Dataset section start

Create HintDb free discriminated.
#[local] Hint Resolve free_lift free_send_frame free_forget free_consume_conn free_consume_stream : free.

Ltac free :=
  repeat first
    [ solve [auto with free] | apply free_same; intros; split; reflexivity
    | apply free_stream; intros; unfold Stream.send_buffer_mut, Stream.state_machine_mut, Stream.set_pending_end_stream, modify, zoom, gets, bind; repeat case_match; simplify_eq/=; reflexivity
    | apply free_bind; [|intros] | case_match ].

Lemma free_data_frame sid d es : free (Connection.send_data_frame sid d es).
Proof. unfold Connection.send_data_frame. free. Qed.
#[local] Hint Resolve free_data_frame : free.

Lemma free_flush_step sid n : free (Connection.flush_step sid n).
Proof. unfold Connection.flush_step. free. Qed.
#[local] Hint Resolve free_flush_step : free.

Lemma free_flush_loop fuel sid : free (Connection.flush_loop fuel sid).
Proof. induction fuel as [|fuel IH]; cbn [Connection.flush_loop]; free. Qed.
#[local] Hint Resolve free_flush_loop : free.

Lemma free_send_data id d es : free (Connection.send_data id d es).
Proof.
  unfold Connection.send_data, Connection.require_stream, Connection.queue_data, Connection.flush_stream_data,
    Connection.try_remove_closed_stream. free.
Qed.

(** WINDOW_UPDATE gives its increment. *)
Lemma add_recv_window_credit n f f' : FlowControl.add_recv_window n f = (Ok tt, f') -> FlowControl.recv_window f' = FlowControl.recv_window f + n.
Proof. unfold FlowControl.add_recv_window. case_match; [done|]. rewrite bind_gets. case_match; [done|]. by intros [= <-]. Qed.

Lemma send_window_update_credit id n c c' :
  Connection.send_window_update id n c = (Ok tt, c') ->
  match id with
  | StreamId.Connection => credited n 0 0 c c'
  | _ => credited 0 (StreamId.as_u32 id) n c c'
  end.
Proof.
  unfold Connection.send_window_update. do 2 (case_match; [done|]). set (K := fun _ : unit => _).
  assert (forall u, free (K u)) as HK by (intros u; unfold K; free).
  assert (forall sid m k (X : Connection.M unit), (forall c1, X c = (Ok tt, c1) -> credited m sid k c c1) ->
    bind X K c = (Ok tt, c') -> credited m sid k c c') as HB.
  { intros sid m k X HX. unfold bind. destruct (X c) as [[[]|e|] c1]; [|done|done]. intros E.
    pose proof (HK tt c1) as H2. rewrite E in H2. specialize (HX c1 eq_refl). cbn [snd] in H2. clear K HK E.
    pose proof (credited_trans m 0 sid k 0 c c1 c' HX (uncredited_any sid _ _ H2)) as H3. by rewrite !Z.add_0_r in H3. }
  assert (forall sid, (forall c1,
    (let! s := gets (fun c => Connection.streams c !! sid) in
     match s with Some _ => Connection.stream_mut sid (Stream.flow_control_mut (FlowControl.add_recv_window n)) | None => ret tt end) c
      = (Ok tt, c1) -> credited 0 sid n c c1)) as Hs.
  { intros sid c1. rewrite bind_gets. unfold Connection.stream_mut, Stream.flow_control_mut, zoom.
    destruct (Connection.streams c !! sid) as [s|] eqn:Es.
    - rewrite Es. destruct (FlowControl.add_recv_window n (Stream.flow_control s)) as [r f] eqn:Ef. intros [= -> <-].
      apply add_recv_window_credit in Ef. split; [cbn; unfold conn_credit; cbn; lia|]. intros i s' E. cbn in E.
      destruct (decide (i = sid)) as [->|Hi].
      + rewrite lookup_insert_eq in E. injection E as <-. exists s. rewrite Z.eqb_refl. split; [done|exact Ef].
      + rewrite lookup_insert_ne in E by done. exists s'. split; [done|]. case_match; lia.
    - intros [= <-]. split; [lia|]. intros i s' E. exists s'. split; [done|]. case_match; [|lia]. assert (i = sid) by lia. congruence. }
  destruct id; [|eapply HB, Hs..]. apply HB. intros c1. unfold Connection.on_flow_control, zoom.
  destruct (FlowControl.add_recv_window n _) as [r f] eqn:Ef. intros [= -> <-]. apply add_recv_window_credit in Ef.
  split; [exact Ef|]. intros i s' E. exists s'. split; [done|]. case_match; lia.
Qed.
(** ** Dispatching *)

(** The events dispatched in order; polling each changes the session only. *)
Inductive dispatched : list WtEvent.t -> t -> t -> Prop :=
| dispatched_nil d : dispatched [] d d
| dispatched_cons e es d s d1 d' :
    dispatch_wt_event e (d <| wt_session := s |>) = (Ok tt, d1) -> dispatched es d1 d' -> dispatched (e :: es) d d'.

Lemma wt_poll_event_Ok s o s' :
  WtSession.poll_event s = (Ok o, s') ->
  match WtSession.events s with
  | [] => o = None /\ s' = s
  | e :: es => o = Some e /\ WtSession.events s' = es
  end.
Proof.
  unfold WtSession.poll_event. rewrite bind_gets. destruct (WtSession.events s) as [|e es] eqn:Ee; [by intros [= <- <-]|].
  rewrite bind_modify. set (s1 := s <| WtSession.events := es |>). intros E.
  revert E. match goal with |- (?m ;! _) _ = _ -> _ => generalize (ltac:(repeat case_match; mute) : mute m); generalize m end.
  intros m Hm. specialize (Hm s1). unfold bind. destruct (m s1) as [[[]|x|] s2]; [|done|done]. intros [= <- <-]. by split.
Qed.

Lemma dispatch_loop_dispatched fuel d d' :
  dispatch_loop fuel d = (Ok tt, d') -> dispatched (WtSession.events (wt_session d)) d d'.
Proof.
  revert d. induction fuel as [|fuel IH]; intros d; [done|]. cbn [dispatch_loop]. unfold bind at 1, on_wt, embed.
  destruct (WtSession.poll_event (wt_session d)) as [[o|e|] s] eqn:Ep; [|done|done]. cbn [map_err]. apply wt_poll_event_Ok in Ep.
  destruct (WtSession.events (wt_session d)) as [|e es].
  - destruct Ep as [-> ->]. intros E. assert (d' = d) as -> by (injection E as <-; clear; by destruct d). constructor.
  - destruct Ep as [-> Hes]. unfold bind. pose proof (still_dispatch e (d <| wt_session := s |>)) as Hst.
    destruct (dispatch_wt_event e _) as [[[]|x|] d1] eqn:Ed; [|done|done]. intros E. econstructor; [exact Ed|].
    cbn [snd] in Hst. change (WtSession.events (wt_session (d <| wt_session := s |>))) with (WtSession.events s) in Hst.
    rewrite <- Hes, <- Hst. by apply IH.
Qed.

Lemma dispatched_cons_inv e es d d' :
  dispatched (e :: es) d d' -> exists s d1, dispatch_wt_event e (d <| wt_session := s |>) = (Ok tt, d1) /\ dispatched es d1 d'.
Proof. inversion 1; subst. eauto. Qed.
Lemma dispatched_nil_inv d d' : dispatched [] d d' -> d' = d.
Proof. by inversion 1. Qed.

Lemma dispatched_app es es' d d' : dispatched (es ++ es') d d' -> exists d1, dispatched es d d1 /\ dispatched es' d1 d'.
Proof.
  revert d. induction es as [|e es IH]; intros d H; [by exists d; split; [constructor|]|].
  apply dispatched_cons_inv in H as (s & d1 & E & H). destruct (IH _ H) as (d2 & ? & ?). exists d2. split; [|done]. by econstructor.
Qed.

(** What the application is handed when a stream opens. *)
Definition handed (id : Z) (bidirectional : bool) (ch : Z) : Effect.t :=
  let s := RecvStream.mk id ch false in if bidirectional then Effect.AcceptBidi s else Effect.AcceptUni s.

(** Between two drivers: the log grew, nothing was sent into a channel, and who
    is not to send any more is as before. *)
Definition opened_more (log : list Effect.t) (d d' : t) : Prop :=
  effects d' = effects d ++ log /\ (forall ch, packets ch log = []) /\
  stop_sending_sent_streams d' = stop_sending_sent_streams d /\ next_channel d <= next_channel d'.

Lemma dispatch_opened id b d d' :
  dispatch_wt_event (WtEvent.StreamOpened id b) d = (Ok tt, d') ->
  exists log, opened_more log d d' /\ handed id b (next_channel d) ∈ log /\
    stream_channels d' = <[id := next_channel d]> (stream_channels d).
Proof.
  cbn [dispatch_wt_event]. unfold unbounded_channel, insert_channel, drop_sender, record.
  rewrite bind_assoc, bind_gets, bind_assoc, bind_modify, bind_ret, bind_assoc, bind_gets, bind_assoc, bind_modify.
  unfold bind, modify, ret. cbn. destruct (stream_channels d !! id) as [old|]; intros [= <-].
  - exists [Effect.SenderDropped old; handed id b (next_channel d)]. unfold opened_more. cbn. rewrite <- app_assoc.
    split_and!; [done|by destruct b|done|lia|set_solver|done].
  - exists [handed id b (next_channel d)]. unfold opened_more. cbn. split_and!; [done|by destruct b|done|lia|set_solver|done].
Qed.

Lemma opened_more_trans l1 l2 d d1 d2 : opened_more l1 d d1 -> opened_more l2 d1 d2 -> opened_more (l1 ++ l2) d d2.
Proof.
  intros (E1 & P1 & S1 & N1) (E2 & P2 & S2 & N2). split_and!; [by rewrite E2, E1, app_assoc| |congruence|lia].
  intros ch. by rewrite packets_app, P1, P2.
Qed.

Lemma dispatched_opened b ids d d' :
  private d -> dispatched (map (fun id => WtEvent.StreamOpened id b) ids) d d' ->
  private d' /\ exists log, opened_more log d d' /\
    forall id, (id ∈ ids -> exists ch, stream_channels d' !! id = Some ch /\ handed id b ch ∈ log /\ next_channel d <= ch) /\
      (id ∉ ids -> stream_channels d' !! id = stream_channels d !! id).
Proof.
  revert d. induction ids as [|x ids IH]; intros d Hpv H.
  { apply dispatched_nil_inv in H as ->. split; [done|]. exists []. split; [split_and!; by rewrite ?app_nil_r|]. intros id. split; [|done]. by intros Hn%elem_of_nil. }
  apply dispatched_cons_inv in H as (s & d1 & E & H).
  pose proof (tidy_dispatch private (WtEvent.StreamOpened x b) (d <| wt_session := s |>)) as Hp1. rewrite E in Hp1.
  assert (private (d <| wt_session := s |>)) as Hpv' by (destruct Hpv; by constructor). specialize (Hp1 Hpv'). cbn [snd] in Hp1.
  apply dispatch_opened in E as (log1 & H1 & Hh & Hm).
  destruct (IH _ Hp1 H) as (Hp2 & log2 & H2 & Hids). split; [done|]. exists (log1 ++ log2).
  assert (next_channel d <= next_channel d1) as Hnext.
  { assert (stream_channels d1 !! x = Some (next_channel d)) as Ex by (rewrite Hm; apply lookup_insert_eq).
    destruct (pv_map _ Hp1 _ _ Ex). lia. }
  split; [exact (opened_more_trans _ _ _ _ _ H1 H2)|]. intros id. destruct (Hids id) as [Hin Hout]. split.
  - intros Hid. destruct (decide (id ∈ ids)) as [Hi|Hi].
    + destruct (Hin Hi) as (ch & ? & ? & ?). exists ch. split_and!; [done|apply elem_of_app; by right|lia].
    + assert (id = x) as -> by set_solver. exists (next_channel d). split_and!; [|apply elem_of_app; by left|done].
      rewrite (Hout Hi), Hm. apply lookup_insert_eq.
  - intros Hid. apply not_elem_of_cons in Hid as [Hx Hid]. rewrite (Hout Hid), Hm. by rewrite lookup_insert_ne.
Qed.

Dataset section end

- **About this task**:
Print the records above verbatim from their first line to the line containing "[ solve [auto", both included, and stop there.

- **Result of this exercise**:
Create HintDb free discriminated.
#[local] Hint Resolve free_lift free_send_frame free_forget free_consume_conn free_consume_stream : free.

Ltac free :=
  repeat first
    [ solve [auto with free] | apply free_same; intros; split; reflexivity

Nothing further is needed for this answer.